Après avoir échangé quelques amabilités, ils raccrochèrent. Le jeune homme était perdu. Il sortit prendre l’air et erra dans les rues désertes, sous la pluie glacée d’une fin d’automne grise. Même les façades des maisons paraissaient ternes.

Après quelques heures dehors, il rentra, la boule au ventre, et se coucha tout habiller sans manger.

L’obscurité tapissait la chambre. Tout semblait glauque. Une odeur de sang lui vint au nez. Son cœur s’accéléra. La transpiration perlait sur son front. Il se sentit en danger.

– « Voleur… » fit une voix.

Un visage blafard se pencha sur lui.

Alexandre se réveilla. Trempé de sueur. Ce visage restait ancré dans son esprit. Il était d’autant plus ancré qu’il était celui de son meilleur ami. Depuis un an, il ne dormait plus. Chaque nuit, le fantôme de Nicolas Dumont venait le hanter dans ses rêves.

Les larmes lui montèrent aux yeux. Inconsolable. Lui qui paraissait si fort, était fragile, faillible. Il était là le jour du drame. Il s’en souvenait parfaitement. Chaque détail, chaque odeur, chaque instant. En un instant, l’inspiration lui vint. Raconter l’histoire de son ami. Il se leva, se mit à écrire comme il l’a vécu. Sans fioriture. Son livre allait faire couler beaucoup d’encre.

Nicolas était un écrivain passionné et surtout amateur. Le jeune homme adorait écrire, mais gardait ses œuvres pour lui. Il voulait sauter le pas, mais sa timidité l’empêchait de se lancer. Il prit des cours pour perfectionner sa technique d’écrivain. C’est là que les deux hommes se rencontrèrent.

Tous deux adoraient le bruit du stylo plume sur les fibres blanches du papier. L’odeur de l’encre, le contact de la main sur les feuilles leur procuraient autant de plaisir que l’écriture elle-même. Ils détestaient l’ordinateur. Le son des touches plastique les exaspérait.
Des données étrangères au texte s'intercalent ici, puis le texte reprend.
(* ===== verification/SilkNLSF.v ===== *)
(** * Line spectral frequencies of SILK (silk/NLSF_decode.c,
      silk/NLSF_stabilize.c, silk/sort.c)

    The decoder turns indices into line spectral frequencies and then moves
    them apart until neighbours keep a minimum distance; only such a vector
    gives a stable filter. *)

From Stdlib Require Import Sorting.Sorted Sorting.Permutation.
From S2P Require Import Prelude SilkMath SilkTables SilkIndices.

(** ** Sorting (sort.c) *)

(** The inner loop with [j + 1 = n]: the elements before [n] that are larger
    than [value] move up. *)
Fixpoint sort_shift (n : nat) (value : Z) (a : list Z) : list Z :=
  match n with
  | O => a.[0 <- value]
  | S j =>
      if value <? a.[Z.of_nat j] then sort_shift j value a.[Z.of_nat j + 1 <- a.[Z.of_nat j]]
      else a.[Z.of_nat j + 1 <- value]
  end.

Definition silk_insertion_sort_increasing_all_values_int16 (a : list Z) (L : Z) : list Z :=
  foldl (fun a i => sort_shift i a.[Z.of_nat i] a) a (seq 1 (Z.to_nat (L - 1))).

(** ** Stabilisation *)

Definition MAX_LOOPS : nat := 20.

(** The middle elements from [i] on: smallest distance and its index. *)
Fixpoint min_middle (n : nat) (i : Z) (NLSF NDeltaMin : list Z) (m : Z * Z) : Z * Z :=
  match n with
  | O => m
  | S n =>
      let diff_Q15 := NLSF.[i] - (NLSF.[i - 1] + NDeltaMin.[i]) in
      min_middle n (i + 1) NLSF NDeltaMin (if diff_Q15 <? m.1 then (diff_Q15, i) else m)
  end.

(** [min_diff_Q15] and [I]. *)
Definition min_distance (NLSF NDeltaMin : list Z) (L : Z) : Z * Z :=
  let m := (NLSF.[0] - NDeltaMin.[0], 0) in
  let m := min_middle (Z.to_nat (L - 1)) 1 NLSF NDeltaMin m in
  let diff_Q15 := Z.shiftl 1 15 - (NLSF.[L - 1] + NDeltaMin.[L]) in
  if diff_Q15 <? m.1 then (diff_Q15, L) else m.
Ils partageaient d’autres passions communes et firent les quatre cents coups ensemble.

Un soir bien arrosé, Nicolas voulu qu’ils repassent chez lui. Alex monta avec son ami. L’appartement était bien décoré, style industriel. L’auteur amateur lui montra son futur livre. Il était à deux doigts de le publier. Un pavé de 700 pages. Alex était impressionné. Il lut les premiers feuillets. Le style était admirable. Un polar noir, un humour ciselé. Tout pour réussir. Une certaine frustration naquit chez lui. Il était incapable de fournir un tel travail, une telle profusion de détails. Un soupçon de jalousie l’envahit.

Nicolas leur versa une bière. L’amertume du breuvage ne l’apaisa pas.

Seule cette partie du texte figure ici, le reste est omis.